Somewhere below is a line with "Lemma fresh_list_step h" and, later, a line with "(forall a r, answers"; repeat those two lines and all the lines between them, exactly as they are.

========

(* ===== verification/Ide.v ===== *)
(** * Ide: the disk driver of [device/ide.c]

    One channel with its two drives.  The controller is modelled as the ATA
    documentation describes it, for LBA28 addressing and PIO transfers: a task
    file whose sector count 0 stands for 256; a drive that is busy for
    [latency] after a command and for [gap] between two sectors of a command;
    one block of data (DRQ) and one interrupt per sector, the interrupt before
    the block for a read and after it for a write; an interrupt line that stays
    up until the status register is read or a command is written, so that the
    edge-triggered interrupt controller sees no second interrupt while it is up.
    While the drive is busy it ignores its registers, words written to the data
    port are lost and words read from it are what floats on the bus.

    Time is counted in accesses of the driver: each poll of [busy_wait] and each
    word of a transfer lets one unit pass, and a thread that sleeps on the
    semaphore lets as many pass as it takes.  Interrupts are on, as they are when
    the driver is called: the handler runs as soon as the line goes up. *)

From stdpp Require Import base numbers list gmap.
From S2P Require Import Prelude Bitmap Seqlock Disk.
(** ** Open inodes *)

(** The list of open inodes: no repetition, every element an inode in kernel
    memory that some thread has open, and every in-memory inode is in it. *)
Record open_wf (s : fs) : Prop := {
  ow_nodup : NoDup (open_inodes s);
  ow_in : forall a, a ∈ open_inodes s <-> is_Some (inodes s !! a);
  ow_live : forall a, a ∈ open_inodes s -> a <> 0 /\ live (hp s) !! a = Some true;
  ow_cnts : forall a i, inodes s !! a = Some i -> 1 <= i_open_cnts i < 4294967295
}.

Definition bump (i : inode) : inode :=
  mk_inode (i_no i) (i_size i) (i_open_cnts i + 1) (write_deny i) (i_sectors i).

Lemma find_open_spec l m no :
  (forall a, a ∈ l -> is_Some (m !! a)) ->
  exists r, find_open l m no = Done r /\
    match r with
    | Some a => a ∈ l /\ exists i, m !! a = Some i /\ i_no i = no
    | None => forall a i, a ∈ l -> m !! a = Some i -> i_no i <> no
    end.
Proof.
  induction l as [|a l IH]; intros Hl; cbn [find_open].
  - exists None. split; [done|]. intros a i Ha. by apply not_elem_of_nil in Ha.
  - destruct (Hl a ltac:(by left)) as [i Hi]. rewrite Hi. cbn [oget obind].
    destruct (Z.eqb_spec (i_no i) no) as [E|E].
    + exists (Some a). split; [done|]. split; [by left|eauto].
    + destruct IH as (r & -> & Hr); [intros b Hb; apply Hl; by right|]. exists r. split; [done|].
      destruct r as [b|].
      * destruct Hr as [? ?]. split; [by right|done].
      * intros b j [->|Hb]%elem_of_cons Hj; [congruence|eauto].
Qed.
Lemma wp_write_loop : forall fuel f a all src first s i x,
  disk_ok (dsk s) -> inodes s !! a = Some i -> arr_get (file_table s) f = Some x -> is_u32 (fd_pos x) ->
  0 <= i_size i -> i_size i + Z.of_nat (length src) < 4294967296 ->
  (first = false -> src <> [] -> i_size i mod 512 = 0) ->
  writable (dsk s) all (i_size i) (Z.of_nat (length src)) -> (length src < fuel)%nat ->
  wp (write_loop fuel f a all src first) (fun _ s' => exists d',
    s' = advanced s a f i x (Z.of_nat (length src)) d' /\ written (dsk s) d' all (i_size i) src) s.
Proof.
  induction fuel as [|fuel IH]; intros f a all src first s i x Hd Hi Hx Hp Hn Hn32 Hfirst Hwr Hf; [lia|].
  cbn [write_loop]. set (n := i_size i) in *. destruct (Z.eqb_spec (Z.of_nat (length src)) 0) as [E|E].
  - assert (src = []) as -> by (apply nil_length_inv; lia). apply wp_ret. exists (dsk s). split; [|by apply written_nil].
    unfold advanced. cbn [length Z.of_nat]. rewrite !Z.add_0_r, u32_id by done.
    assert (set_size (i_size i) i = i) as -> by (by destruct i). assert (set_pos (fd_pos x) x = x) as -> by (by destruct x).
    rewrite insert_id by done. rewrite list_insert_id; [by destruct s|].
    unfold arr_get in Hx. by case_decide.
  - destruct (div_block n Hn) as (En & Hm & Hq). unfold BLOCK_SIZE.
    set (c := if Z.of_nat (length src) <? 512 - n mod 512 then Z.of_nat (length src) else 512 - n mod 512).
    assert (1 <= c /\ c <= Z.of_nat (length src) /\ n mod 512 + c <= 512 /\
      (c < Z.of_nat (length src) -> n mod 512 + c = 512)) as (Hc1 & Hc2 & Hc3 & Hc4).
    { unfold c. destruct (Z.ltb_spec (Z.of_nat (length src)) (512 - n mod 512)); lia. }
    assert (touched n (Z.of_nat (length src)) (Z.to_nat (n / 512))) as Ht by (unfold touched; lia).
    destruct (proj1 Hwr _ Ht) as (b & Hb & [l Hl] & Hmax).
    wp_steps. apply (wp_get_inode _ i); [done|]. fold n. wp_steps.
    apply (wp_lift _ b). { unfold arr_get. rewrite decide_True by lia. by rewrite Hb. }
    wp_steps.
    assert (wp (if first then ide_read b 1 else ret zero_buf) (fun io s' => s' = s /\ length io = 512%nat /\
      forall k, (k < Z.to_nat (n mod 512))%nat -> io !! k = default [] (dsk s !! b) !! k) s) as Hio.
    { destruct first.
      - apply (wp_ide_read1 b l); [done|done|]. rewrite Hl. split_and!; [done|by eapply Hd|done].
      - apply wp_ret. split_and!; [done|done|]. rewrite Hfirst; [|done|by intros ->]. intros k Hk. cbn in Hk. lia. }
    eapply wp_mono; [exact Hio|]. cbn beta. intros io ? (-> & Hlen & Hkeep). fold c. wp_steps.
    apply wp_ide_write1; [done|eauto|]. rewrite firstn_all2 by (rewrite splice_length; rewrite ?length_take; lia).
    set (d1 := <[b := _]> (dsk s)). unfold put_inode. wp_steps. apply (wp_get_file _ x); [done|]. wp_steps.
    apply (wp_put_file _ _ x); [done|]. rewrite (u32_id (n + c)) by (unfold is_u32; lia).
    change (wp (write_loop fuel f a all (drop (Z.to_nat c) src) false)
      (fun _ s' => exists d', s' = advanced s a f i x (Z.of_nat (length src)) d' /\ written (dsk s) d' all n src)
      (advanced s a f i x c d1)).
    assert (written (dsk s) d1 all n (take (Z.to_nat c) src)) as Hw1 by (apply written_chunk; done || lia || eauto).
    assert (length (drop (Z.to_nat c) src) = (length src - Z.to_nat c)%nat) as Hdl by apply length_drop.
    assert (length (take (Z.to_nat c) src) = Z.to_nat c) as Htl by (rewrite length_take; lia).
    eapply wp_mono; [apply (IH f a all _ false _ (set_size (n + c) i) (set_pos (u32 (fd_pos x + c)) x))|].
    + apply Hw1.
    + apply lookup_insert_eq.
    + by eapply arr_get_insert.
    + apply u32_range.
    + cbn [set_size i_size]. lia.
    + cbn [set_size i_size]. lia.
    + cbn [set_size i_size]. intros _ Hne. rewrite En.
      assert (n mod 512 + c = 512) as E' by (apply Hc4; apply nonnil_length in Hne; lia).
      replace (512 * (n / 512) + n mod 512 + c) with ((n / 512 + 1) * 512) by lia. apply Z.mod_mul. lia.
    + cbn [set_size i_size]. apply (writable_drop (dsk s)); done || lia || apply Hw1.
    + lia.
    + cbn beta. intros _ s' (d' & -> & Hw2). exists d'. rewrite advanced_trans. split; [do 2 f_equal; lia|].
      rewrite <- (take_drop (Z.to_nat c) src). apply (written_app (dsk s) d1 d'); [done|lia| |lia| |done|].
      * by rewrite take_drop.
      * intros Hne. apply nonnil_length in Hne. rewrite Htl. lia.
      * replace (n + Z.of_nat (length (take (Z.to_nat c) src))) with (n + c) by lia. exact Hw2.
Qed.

========

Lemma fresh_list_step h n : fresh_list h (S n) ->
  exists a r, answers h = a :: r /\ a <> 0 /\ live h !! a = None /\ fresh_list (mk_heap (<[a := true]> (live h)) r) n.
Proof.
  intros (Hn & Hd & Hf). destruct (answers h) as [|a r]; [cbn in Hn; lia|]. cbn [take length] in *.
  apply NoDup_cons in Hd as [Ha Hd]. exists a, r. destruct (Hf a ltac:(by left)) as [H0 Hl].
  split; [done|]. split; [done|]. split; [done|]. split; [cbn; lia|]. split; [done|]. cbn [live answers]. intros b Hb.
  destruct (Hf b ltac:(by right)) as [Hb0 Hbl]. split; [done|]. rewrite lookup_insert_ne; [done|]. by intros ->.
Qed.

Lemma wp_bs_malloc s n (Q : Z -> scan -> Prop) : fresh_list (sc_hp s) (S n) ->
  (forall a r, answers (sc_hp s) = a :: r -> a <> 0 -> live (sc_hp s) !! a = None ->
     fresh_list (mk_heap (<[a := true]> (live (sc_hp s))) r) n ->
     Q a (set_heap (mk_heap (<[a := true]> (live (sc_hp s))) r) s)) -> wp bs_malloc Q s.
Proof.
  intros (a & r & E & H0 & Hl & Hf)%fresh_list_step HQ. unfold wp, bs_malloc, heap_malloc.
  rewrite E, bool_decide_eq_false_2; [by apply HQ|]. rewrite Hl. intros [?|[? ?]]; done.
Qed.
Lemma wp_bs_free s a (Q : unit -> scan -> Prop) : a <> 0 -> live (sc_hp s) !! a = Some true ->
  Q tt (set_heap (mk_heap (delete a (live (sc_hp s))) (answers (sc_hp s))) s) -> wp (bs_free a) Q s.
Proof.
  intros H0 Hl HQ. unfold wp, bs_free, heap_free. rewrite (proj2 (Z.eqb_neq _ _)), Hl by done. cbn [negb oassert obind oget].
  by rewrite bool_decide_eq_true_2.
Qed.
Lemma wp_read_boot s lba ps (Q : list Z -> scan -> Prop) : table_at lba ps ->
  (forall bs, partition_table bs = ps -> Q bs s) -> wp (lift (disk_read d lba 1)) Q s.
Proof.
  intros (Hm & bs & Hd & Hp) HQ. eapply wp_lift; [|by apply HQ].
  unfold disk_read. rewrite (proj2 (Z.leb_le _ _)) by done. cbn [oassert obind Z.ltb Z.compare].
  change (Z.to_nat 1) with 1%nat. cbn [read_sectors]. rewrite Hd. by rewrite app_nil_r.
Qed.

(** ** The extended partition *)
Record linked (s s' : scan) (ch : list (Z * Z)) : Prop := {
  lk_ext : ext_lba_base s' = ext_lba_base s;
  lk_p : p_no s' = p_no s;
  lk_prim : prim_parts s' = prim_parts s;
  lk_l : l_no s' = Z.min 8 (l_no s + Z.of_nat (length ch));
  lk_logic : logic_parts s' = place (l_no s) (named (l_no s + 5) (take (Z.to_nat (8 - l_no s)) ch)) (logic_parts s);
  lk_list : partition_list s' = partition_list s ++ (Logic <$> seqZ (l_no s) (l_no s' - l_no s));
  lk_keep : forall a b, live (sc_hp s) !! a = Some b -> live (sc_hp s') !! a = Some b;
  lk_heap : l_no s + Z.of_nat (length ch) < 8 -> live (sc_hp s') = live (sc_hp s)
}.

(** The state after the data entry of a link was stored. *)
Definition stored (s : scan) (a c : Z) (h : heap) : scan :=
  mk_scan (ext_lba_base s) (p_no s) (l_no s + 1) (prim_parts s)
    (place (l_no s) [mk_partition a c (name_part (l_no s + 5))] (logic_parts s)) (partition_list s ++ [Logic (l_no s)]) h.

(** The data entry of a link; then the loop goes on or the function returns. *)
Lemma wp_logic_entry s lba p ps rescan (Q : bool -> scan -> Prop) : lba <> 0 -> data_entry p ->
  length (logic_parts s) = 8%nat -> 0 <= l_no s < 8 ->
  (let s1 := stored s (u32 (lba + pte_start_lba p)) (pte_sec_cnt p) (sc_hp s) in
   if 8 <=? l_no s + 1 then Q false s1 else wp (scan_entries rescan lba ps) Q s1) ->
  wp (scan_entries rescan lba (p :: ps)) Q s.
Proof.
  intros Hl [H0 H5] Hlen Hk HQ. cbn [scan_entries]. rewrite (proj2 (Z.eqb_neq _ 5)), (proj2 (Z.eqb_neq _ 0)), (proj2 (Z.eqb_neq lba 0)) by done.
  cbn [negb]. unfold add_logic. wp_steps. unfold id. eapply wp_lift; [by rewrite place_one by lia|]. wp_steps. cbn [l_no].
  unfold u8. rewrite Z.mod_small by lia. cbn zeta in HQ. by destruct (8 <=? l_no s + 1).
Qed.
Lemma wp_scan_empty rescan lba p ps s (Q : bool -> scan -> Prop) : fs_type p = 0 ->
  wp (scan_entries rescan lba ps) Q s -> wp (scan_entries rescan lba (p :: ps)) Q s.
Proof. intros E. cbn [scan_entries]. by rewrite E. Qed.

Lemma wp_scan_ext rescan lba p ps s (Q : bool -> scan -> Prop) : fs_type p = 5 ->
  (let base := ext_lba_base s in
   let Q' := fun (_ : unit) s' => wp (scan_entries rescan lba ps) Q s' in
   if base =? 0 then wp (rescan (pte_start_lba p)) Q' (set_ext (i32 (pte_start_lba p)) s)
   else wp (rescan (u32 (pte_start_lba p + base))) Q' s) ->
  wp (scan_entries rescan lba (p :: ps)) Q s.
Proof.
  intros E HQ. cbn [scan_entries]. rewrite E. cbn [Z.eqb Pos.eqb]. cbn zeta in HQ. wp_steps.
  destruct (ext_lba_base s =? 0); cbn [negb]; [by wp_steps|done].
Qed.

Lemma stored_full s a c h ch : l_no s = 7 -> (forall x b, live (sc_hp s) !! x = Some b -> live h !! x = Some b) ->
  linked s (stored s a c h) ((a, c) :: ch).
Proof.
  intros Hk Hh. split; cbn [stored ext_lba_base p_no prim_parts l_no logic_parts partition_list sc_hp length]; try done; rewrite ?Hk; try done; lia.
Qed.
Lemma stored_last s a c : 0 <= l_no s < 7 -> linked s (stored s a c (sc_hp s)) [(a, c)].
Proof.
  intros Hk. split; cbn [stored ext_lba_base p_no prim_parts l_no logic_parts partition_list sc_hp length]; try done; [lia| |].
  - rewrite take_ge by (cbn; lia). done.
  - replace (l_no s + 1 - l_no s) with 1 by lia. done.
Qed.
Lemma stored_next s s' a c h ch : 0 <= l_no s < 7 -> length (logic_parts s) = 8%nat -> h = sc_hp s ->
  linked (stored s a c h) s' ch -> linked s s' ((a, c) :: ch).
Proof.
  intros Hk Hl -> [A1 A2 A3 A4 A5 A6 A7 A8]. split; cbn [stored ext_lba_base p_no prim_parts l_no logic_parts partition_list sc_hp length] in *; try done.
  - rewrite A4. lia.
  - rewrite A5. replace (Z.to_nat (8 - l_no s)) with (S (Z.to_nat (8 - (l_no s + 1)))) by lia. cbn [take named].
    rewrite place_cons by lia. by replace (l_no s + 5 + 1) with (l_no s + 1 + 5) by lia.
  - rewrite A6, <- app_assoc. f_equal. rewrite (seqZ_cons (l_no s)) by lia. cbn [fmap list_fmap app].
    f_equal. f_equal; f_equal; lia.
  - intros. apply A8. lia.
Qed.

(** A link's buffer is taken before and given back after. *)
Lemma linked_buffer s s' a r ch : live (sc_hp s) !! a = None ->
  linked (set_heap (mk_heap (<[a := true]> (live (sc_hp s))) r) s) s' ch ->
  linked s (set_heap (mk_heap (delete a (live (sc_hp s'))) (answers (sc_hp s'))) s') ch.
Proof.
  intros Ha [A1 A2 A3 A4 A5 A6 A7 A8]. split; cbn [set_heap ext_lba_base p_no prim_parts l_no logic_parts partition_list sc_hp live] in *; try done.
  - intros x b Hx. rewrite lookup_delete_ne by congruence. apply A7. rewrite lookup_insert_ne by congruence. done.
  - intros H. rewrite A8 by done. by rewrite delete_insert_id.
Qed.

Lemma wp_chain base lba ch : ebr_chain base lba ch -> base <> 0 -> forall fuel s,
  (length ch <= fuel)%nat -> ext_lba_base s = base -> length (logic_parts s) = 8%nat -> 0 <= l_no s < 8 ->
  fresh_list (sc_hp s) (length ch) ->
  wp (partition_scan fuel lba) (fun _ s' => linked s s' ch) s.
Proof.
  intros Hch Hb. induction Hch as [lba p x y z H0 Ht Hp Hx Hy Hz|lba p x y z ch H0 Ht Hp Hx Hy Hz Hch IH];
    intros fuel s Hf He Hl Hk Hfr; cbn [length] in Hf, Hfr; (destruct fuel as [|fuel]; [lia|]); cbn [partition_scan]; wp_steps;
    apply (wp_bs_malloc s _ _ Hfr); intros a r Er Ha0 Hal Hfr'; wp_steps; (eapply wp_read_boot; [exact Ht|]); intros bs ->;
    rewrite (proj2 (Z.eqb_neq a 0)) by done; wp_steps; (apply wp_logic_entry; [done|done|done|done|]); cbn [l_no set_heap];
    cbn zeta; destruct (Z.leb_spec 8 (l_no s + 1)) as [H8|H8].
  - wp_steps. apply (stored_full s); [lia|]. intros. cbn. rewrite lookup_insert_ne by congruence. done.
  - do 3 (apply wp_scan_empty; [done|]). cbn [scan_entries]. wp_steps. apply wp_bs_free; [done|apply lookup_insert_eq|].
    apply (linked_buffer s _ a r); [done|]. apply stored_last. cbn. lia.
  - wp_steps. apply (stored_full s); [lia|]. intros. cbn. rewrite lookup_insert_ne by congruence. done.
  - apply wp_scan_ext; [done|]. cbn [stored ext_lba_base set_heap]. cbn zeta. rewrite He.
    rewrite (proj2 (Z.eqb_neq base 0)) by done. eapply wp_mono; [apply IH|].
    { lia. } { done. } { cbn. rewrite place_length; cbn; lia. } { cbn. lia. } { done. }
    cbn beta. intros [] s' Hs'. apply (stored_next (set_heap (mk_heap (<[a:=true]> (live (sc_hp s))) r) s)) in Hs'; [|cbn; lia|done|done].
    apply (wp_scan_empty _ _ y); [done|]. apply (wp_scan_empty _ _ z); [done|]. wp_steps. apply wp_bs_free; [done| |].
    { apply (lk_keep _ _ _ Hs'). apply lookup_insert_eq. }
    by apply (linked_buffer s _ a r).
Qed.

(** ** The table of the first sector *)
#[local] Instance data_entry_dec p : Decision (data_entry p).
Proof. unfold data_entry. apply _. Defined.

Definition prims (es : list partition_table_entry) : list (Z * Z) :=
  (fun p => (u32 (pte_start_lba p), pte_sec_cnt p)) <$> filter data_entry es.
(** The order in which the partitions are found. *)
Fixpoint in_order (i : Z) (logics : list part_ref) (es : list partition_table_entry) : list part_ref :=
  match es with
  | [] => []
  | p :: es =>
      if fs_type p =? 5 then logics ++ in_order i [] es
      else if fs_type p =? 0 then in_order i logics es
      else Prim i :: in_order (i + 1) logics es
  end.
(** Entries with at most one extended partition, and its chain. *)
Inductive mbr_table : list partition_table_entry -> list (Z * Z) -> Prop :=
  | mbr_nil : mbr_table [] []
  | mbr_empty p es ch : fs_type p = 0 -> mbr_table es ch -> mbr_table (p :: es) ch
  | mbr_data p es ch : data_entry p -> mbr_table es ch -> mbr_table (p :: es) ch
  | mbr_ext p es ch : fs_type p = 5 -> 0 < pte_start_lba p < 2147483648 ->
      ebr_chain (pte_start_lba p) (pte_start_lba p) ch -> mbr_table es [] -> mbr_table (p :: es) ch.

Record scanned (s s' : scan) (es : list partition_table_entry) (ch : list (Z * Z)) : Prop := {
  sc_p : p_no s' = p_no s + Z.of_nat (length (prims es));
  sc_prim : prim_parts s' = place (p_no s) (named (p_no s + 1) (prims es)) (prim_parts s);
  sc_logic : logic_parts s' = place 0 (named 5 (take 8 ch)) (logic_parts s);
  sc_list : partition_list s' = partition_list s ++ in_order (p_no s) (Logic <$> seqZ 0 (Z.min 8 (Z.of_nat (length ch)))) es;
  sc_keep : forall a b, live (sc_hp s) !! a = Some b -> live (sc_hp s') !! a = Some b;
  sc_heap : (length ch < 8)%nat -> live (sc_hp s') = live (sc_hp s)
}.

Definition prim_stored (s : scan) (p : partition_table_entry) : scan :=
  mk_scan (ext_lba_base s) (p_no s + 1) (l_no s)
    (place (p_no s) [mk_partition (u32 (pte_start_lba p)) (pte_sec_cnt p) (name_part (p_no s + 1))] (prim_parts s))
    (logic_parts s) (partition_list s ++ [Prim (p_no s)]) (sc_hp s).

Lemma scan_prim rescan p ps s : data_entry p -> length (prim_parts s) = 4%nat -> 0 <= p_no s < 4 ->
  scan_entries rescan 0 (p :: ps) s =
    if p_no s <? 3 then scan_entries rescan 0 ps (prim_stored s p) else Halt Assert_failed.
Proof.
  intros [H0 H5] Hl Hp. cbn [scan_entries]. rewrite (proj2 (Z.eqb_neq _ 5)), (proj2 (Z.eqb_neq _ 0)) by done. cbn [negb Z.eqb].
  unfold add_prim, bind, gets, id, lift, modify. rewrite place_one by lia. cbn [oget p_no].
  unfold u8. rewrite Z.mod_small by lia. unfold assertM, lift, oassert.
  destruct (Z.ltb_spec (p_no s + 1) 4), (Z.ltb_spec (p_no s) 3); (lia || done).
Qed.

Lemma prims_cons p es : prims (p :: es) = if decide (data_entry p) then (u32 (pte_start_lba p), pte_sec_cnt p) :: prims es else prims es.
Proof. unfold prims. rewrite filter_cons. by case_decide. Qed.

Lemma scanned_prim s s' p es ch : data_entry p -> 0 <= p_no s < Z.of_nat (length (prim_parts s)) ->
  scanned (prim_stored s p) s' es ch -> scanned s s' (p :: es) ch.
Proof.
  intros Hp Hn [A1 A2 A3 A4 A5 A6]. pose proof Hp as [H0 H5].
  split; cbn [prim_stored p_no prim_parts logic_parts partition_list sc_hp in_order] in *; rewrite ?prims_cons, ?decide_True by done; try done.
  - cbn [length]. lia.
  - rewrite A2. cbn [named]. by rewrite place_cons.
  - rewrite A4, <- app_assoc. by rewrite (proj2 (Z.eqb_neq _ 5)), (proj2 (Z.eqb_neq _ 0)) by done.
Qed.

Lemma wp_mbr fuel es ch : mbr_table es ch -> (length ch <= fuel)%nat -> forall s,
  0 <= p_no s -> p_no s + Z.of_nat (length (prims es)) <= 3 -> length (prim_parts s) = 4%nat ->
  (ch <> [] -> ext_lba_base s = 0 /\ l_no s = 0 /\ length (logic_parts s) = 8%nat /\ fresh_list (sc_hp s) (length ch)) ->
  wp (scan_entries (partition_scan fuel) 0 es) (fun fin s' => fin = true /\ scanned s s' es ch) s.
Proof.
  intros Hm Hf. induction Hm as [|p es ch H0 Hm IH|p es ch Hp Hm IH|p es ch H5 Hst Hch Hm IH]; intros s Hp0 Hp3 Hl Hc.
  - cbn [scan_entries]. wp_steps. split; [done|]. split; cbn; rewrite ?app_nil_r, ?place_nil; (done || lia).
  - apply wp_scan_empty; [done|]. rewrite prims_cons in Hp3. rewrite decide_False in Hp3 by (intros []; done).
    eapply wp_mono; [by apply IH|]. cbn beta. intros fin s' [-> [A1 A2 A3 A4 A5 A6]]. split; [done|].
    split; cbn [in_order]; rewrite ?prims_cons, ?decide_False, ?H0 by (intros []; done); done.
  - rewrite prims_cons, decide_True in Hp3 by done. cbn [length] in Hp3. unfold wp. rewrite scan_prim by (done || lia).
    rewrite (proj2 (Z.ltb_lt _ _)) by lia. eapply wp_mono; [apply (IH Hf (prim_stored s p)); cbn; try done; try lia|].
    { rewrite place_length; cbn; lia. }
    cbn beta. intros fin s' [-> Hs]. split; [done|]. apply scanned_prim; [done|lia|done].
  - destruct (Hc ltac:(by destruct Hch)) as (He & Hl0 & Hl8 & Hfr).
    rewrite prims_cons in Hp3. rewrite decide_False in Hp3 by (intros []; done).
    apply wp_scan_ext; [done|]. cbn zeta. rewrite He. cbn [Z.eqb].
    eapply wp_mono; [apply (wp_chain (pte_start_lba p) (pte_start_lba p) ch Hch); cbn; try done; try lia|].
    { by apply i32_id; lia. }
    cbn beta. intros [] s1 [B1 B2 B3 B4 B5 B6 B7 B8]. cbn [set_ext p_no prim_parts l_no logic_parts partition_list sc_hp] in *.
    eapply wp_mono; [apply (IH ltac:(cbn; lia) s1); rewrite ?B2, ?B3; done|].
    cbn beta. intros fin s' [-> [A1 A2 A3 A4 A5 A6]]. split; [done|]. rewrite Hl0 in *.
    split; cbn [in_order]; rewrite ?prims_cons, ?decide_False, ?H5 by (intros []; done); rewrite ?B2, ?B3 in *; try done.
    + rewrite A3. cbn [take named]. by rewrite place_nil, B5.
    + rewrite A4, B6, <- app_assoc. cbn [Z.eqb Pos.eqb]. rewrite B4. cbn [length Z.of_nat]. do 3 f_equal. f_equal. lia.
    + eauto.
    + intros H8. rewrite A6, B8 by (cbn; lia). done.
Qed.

========

Written solution ▸
Lemma fresh_list_step h n : fresh_list h (S n) ->
  exists a r, answers h = a :: r /\ a <> 0 /\ live h !! a = None /\ fresh_list (mk_heap (<[a := true]> (live h)) r) n.
Proof.
  intros (Hn & Hd & Hf). destruct (answers h) as [|a r]; [cbn in Hn; lia|]. cbn [take length] in *.
  apply NoDup_cons in Hd as [Ha Hd]. exists a, r. destruct (Hf a ltac:(by left)) as [H0 Hl].
  split; [done|]. split; [done|]. split; [done|]. split; [cbn; lia|]. split; [done|]. cbn [live answers]. intros b Hb.
  destruct (Hf b ltac:(by right)) as [Hb0 Hbl]. split; [done|]. rewrite lookup_insert_ne; [done|]. by intros ->.
Qed.

Lemma wp_bs_malloc s n (Q : Z -> scan -> Prop) : fresh_list (sc_hp s) (S n) ->
  (forall a r, answers (sc_hp s) = a :: r -> a <> 0 -> live (sc_hp s) !! a = None ->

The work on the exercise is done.